## Dataset

Lemma snapshot_ids depths s :
  Z.of_nat (length depths) <= 2 ^ 32 -> StronglySorted klt (wv_id <$> snapshot_workers depths s).
Proof.
  intros Hlen. unfold snapshot_workers. rewrite fmap_imap.
  assert (Hgen : forall (l : list Z) (k : nat), Z.of_nat (k + length l) <= 2 ^ 32 ->
    StronglySorted klt (imap (fun i (_ : Z) => as_worker_id (k + i)) l) /\
    Forall (fun z => Z.of_nat k <= z) (imap (fun i (_ : Z) => as_worker_id (k + i)) l)).
  { induction l as [|d l IH]; intros k Hk; [by split; constructor|]. rewrite imap_cons. cbn [length] in Hk.
    destruct (IH (S k)) as [Hs Hf]; [lia|].
    assert (He : imap ((fun i (_ : Z) => as_worker_id (k + i)) ∘ S) l =
                 imap (fun i (_ : Z) => as_worker_id (S k + i)) l).
    { apply imap_ext. intros i x _. cbn. f_equal. lia. }
    rewrite He. assert (Hid : as_worker_id (k + 0) = Z.of_nat k).
    { unfold as_worker_id. rewrite Nat.add_0_r. apply Z.mod_small. lia. }
    rewrite Hid. split; constructor; [done| |lia|].
    - eapply Forall_impl; [exact Hf|]. intros z Hz. cbv beta in Hz.
      apply Z.compare_lt_iff. lia.
    - eapply Forall_impl; [exact Hf|]. intros z Hz. cbv beta in *. lia. }
  apply (Hgen depths 0%nat). done.
Qed.
Lemma derived_key_unambiguous_witness :
  ("derived:contour:a" = "derived:contour:b" <-> "contour" = "contour" /\ "a" = "b") /\
  TilesetId_try_new "derived:contour:a" <> Ok "derived:contour:a".
Proof. apply (derived_key_unambiguous "contour" "contour" "a" "b"); reflexivity. Defined.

## How to complete this task
Nothing is to be left out, and every entry is to be transcribed exactly.

## Completed task
Lemma snapshot_ids depths s :
  Z.of_nat (length depths) <= 2 ^ 32 -> StronglySorted klt (wv_id <$> snapshot_workers depths s).
Proof.
  intros Hlen. unfold snapshot_workers. rewrite fmap_imap.
  assert (Hgen : forall (l : list Z) (k : nat), Z.of_nat (k + length l) <= 2 ^ 32 ->
    StronglySorted klt (imap (fun i (_ : Z) => as_worker_id (k + i)) l) /\
    Forall (fun z => Z.of_nat k <= z) (imap (fun i (_ : Z) => as_worker_id (k + i)) l)).
  { induction l as [|d l IH]; intros k Hk; [by split; constructor|]. rewrite imap_cons. cbn [length] in Hk.
    destruct (IH (S k)) as [Hs Hf]; [lia|].
    assert (He : imap ((fun i (_ : Z) => as_worker_id (k + i)) ∘ S) l =
                 imap (fun i (_ : Z) => as_worker_id (S k + i)) l).
    { apply imap_ext. intros i x _. cbn. f_equal. lia. }
    rewrite He. assert (Hid : as_worker_id (k + 0) = Z.of_nat k).
    { unfold as_worker_id. rewrite Nat.add_0_r. apply Z.mod_small. lia. }
    rewrite Hid. split; constructor; [done| |lia|].
    - eapply Forall_impl; [exact Hf|]. intros z Hz. cbv beta in Hz.
      apply Z.compare_lt_iff. lia.
    - eapply Forall_impl; [exact Hf|]. intros z Hz. cbv beta in *. lia. }
  apply (Hgen depths 0%nat). done.
Qed.
Lemma derived_key_unambiguous_witness :
  ("derived:contour:a" = "derived:contour:b" <-> "contour" = "contour" /\ "a" = "b") /\
  TilesetId_try_new "derived:contour:a" <> Ok "derived:contour:a".
Proof. apply (derived_key_unambiguous "contour" "contour" "a" "b"); reflexivity. Defined.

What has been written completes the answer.